_What the task asks_
Check every line of the entries for the string "overrides" and return the ones that contain it.

_Provided information_
(* ===== verification/StateMachineV2.v ===== *)
(** * StateMachineV2: the state-pattern client state machine of SmppClientHandler

    [smpp_state_machine_v2.cpp] with its state classes [smpp_states.cpp] and
    [smpp_state_base.hpp].  The objects the machine owns through
    [std::unique_ptr] are modelled with their lifetimes; registered callbacks are
    effects; logging is left out. *)

From S2P Require Import Prelude.
#[local] Open Scope Z_scope.
#[local] Open Scope eff_scope.

(** ** Objects and machine *)

(** The state classes. *)
Inductive state_class :=
| IdleState | ConnectedState | BindingState | BoundTxState | BoundRxState | BoundTrxState
| UnbindingState | DisconnectedState | ErrorState.

#[export] Instance state_class_eq_dec : EqDecision state_class.
Proof. solve_decision. Defined.

Definition state_name (c : state_class) : cstring :=
  match c with
  | IdleState => str "IDLE" | ConnectedState => str "CONNECTED" | BindingState => str "BINDING"
  | BoundTxState => str "BOUND_TX" | BoundRxState => str "BOUND_RX" | BoundTrxState => str "BOUND_TRX"
  | UnbindingState => str "UNBINDING" | DisconnectedState => str "DISCONNECTED"
  | ErrorState => str "ERROR_STATE"
  end.

(** The objects that the constructor allocates: one of each class for the members
    [idle_state_] to [error_state_], and one more [IdleState] for
    [current_state_]. *)
Inductive obj := OInit | OMember (c : state_class).

#[export] Instance obj_eq_dec : EqDecision obj.
Proof. solve_decision. Defined.

Definition class_of (o : obj) : state_class :=
  match o with OInit => IdleState | OMember c => c end.

Record callbacks := {
  has_transition : bool; has_bind_success : bool; has_unbind_success : bool; has_error : bool
}.

(** The members that change: what [current_state_] points to, and which of the
    objects have been deleted.  The other [unique_ptr]s keep their addresses. *)
Record SmppStateMachine := {
  current_state_ : obj;
  freed : list obj;
  cbs_ : callbacks
}.

Inductive sm_effect :=
| CbTransition (from to : cstring)
| CbBindSuccess (bind_type : Z)
| CbUnbindSuccess
| CbError (msg : cstring).

Inductive sm_exn := SmppStateException (what : cstring).

Abbreviation SMM := (M SmppStateMachine sm_effect sm_exn).

(** [init_states] *)
Definition sm_new (c : callbacks) : SmppStateMachine :=
  {| current_state_ := OInit; freed := []; cbs_ := c |}.

(** [current_state_->]: the class of the object, if it is alive. *)
Definition deref_current : SMM state_class :=
  m <- eget ;;
  edefined (if decide (current_state_ m ∈ freed m) then None
            else Some (class_of (current_state_ m))).

(** [delete p]: of a live object. *)
Definition delete_obj (o : obj) : SMM unit :=
  m <- eget ;;
  _ <- edefined (if decide (o ∈ freed m) then None else Some ()) ;;
  emodify (fun m => {| current_state_ := current_state_ m; freed := o :: freed m; cbs_ := cbs_ m |}).

(** [current_state_.reset(p)]: the pointer is replaced, then the old object is
    deleted. *)
Definition reset_current (o : obj) : SMM unit :=
  m <- eget ;;
  emodify (fun m => {| current_state_ := o; freed := freed m; cbs_ := cbs_ m |}) ;;;
  delete_obj (current_state_ m).

Definition transition_to (new_state : obj) (name : cstring) : SMM unit :=
  c <- deref_current ;;
  let old_state := state_name c in
  if decide (old_state = name) then eret () else
  reset_current new_state ;;;
  m <- eget ;;
  ewhen (has_transition (cbs_ m)) (emit (CbTransition old_state name)).

Definition transition_to_connected := transition_to (OMember ConnectedState) (str "CONNECTED").
Definition transition_to_binding := transition_to (OMember BindingState) (str "BINDING").
Definition transition_to_bound_tx := transition_to (OMember BoundTxState) (str "BOUND_TX").
Definition transition_to_bound_rx := transition_to (OMember BoundRxState) (str "BOUND_RX").
Definition transition_to_bound_trx := transition_to (OMember BoundTrxState) (str "BOUND_TRX").
Definition transition_to_unbinding := transition_to (OMember UnbindingState) (str "UNBINDING").
Definition transition_to_disconnected := transition_to (OMember DisconnectedState) (str "DISCONNECTED").

Definition transition_to_error (error_msg : cstring) : SMM unit :=
  transition_to (OMember ErrorState) (str "ERROR_STATE") ;;;
  m <- eget ;;
  ewhen (has_error (cbs_ m)) (emit (CbError error_msg)).

(** ** The state classes' handlers; the base class throws *)

Definition not_accepted (pdu : cstring) (c : state_class) : SMM unit :=
  ethrow (SmppStateException (pdu ++ str " PDU not accepted in state: " ++ state_name c)).

Definition on_bind (c : state_class) (bind_type : Z) (system_id password : cstring) : SMM unit :=
  match c with
  | ConnectedState => transition_to_binding
  | _ => not_accepted (str "BIND") c
  end.

Definition on_bind_resp (c : state_class) (bind_type status_code : Z) : SMM unit :=
  match c with
  | BindingState =>
      if status_code =? 0x00000000 then
        if bind_type =? 0x80000002 then transition_to_bound_tx
        else if bind_type =? 0x80000001 then transition_to_bound_rx
        else if bind_type =? 0x80000009 then transition_to_bound_trx
        else eret ()
      else transition_to_disconnected
  | _ => not_accepted (str "BIND_RESP") c
  end.

(** The overrides of the three bound classes. *)
Definition BoundTxState_on_unbind : SMM unit := transition_to_unbinding.
Definition BoundRxState_on_unbind : SMM unit := transition_to_unbinding.
Definition BoundTrxState_on_unbind : SMM unit := transition_to_unbinding.
(** Nothing is sent yet, says the source. *)
Definition BoundTxState_on_enquire_link : SMM unit := eret ().
Definition BoundRxState_on_enquire_link : SMM unit := eret ().
Definition BoundTrxState_on_enquire_link : SMM unit := eret ().
Definition BoundTxState_on_enquire_link_resp (status_code : Z) : SMM unit := eret ().
Definition BoundRxState_on_enquire_link_resp (status_code : Z) : SMM unit := eret ().
Definition BoundTrxState_on_enquire_link_resp (status_code : Z) : SMM unit := eret ().

Definition on_unbind (c : state_class) : SMM unit :=
  match c with
  | BoundTxState => BoundTxState_on_unbind
  | BoundRxState => BoundRxState_on_unbind
  | BoundTrxState => BoundTrxState_on_unbind
  | _ => not_accepted (str "UNBIND") c
  end.

Definition on_unbind_resp (c : state_class) (status_code : Z) : SMM unit :=
  match c with
  | UnbindingState =>
      if status_code =? 0x00000000 then transition_to_disconnected
      else transition_to_error (str "UNBIND failed")
  | _ => not_accepted (str "UNBIND_RESP") c
  end.

Definition on_enquire_link (c : state_class) : SMM unit :=
  match c with
  | BoundTxState => BoundTxState_on_enquire_link
  | BoundRxState => BoundRxState_on_enquire_link
  | BoundTrxState => BoundTrxState_on_enquire_link
  | _ => not_accepted (str "ENQUIRE_LINK") c
  end.

Definition on_enquire_link_resp (c : state_class) (status_code : Z) : SMM unit :=
  match c with
  | BoundTxState => BoundTxState_on_enquire_link_resp status_code
  | BoundRxState => BoundRxState_on_enquire_link_resp status_code
  | BoundTrxState => BoundTrxState_on_enquire_link_resp status_code
  | _ => not_accepted (str "ENQUIRE_LINK_RESP") c
  end.

(** No class overrides these four. *)
Definition on_submit_sm (c : state_class) (source_addr dest_addr message : cstring) : SMM unit :=
  not_accepted (str "SUBMIT_SM") c.
Definition on_submit_sm_resp (c : state_class) (status_code : Z) (message_id : cstring) : SMM unit :=
  not_accepted (str "SUBMIT_SM_RESP") c.
Definition on_deliver_sm (c : state_class) (source_addr dest_addr message : cstring) : SMM unit :=
  not_accepted (str "DELIVER_SM") c.
Definition on_deliver_sm_resp (c : state_class) (status_code : Z) : SMM unit :=
  not_accepted (str "DELIVER_SM_RESP") c.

_Response to this task_
(** The overrides of the three bound classes. *)
(** No class overrides these four. *)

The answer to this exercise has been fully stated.